▸ WHAT IS EXPECTED:
Your answer should be the exact lines of the data below from the one containing "exception), the heap, the" through the one containing "support no item assignment;"; please include nothing else.

☆ ☆ ☆ ☆ ☆ ☆ ☆

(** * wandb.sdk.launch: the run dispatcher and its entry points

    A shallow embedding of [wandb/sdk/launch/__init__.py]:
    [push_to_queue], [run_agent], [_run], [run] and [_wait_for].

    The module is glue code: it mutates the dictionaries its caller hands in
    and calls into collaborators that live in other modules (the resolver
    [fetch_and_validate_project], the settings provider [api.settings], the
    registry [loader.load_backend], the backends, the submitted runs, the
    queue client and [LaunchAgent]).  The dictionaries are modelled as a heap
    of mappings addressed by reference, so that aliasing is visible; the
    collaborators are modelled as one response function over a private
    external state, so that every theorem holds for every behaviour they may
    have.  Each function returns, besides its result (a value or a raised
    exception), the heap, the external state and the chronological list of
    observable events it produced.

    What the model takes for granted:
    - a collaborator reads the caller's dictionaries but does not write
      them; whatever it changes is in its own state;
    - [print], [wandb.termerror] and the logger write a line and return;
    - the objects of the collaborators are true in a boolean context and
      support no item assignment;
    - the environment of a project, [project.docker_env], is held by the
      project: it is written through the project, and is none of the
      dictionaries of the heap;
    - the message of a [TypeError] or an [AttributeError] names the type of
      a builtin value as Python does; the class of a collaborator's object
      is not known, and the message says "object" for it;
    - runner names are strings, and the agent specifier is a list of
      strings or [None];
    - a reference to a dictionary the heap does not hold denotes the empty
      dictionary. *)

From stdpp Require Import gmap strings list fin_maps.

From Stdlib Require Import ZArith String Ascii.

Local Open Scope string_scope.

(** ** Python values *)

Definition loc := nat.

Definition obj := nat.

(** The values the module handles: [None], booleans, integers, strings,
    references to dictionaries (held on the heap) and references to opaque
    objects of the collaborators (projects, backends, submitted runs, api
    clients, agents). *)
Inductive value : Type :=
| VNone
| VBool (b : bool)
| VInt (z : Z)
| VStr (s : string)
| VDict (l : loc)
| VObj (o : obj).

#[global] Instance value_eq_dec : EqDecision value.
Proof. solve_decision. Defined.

☆ ☆ ☆ ☆ ☆ ☆ ☆

▸ REPLY TO THE TASK:
    exception), the heap, the external state and the chronological list of
    observable events it produced.

    What the model takes for granted:
    - a collaborator reads the caller's dictionaries but does not write
      them; whatever it changes is in its own state;
    - [print], [wandb.termerror] and the logger write a line and return;
    - the objects of the collaborators are true in a boolean context and
      support no item assignment;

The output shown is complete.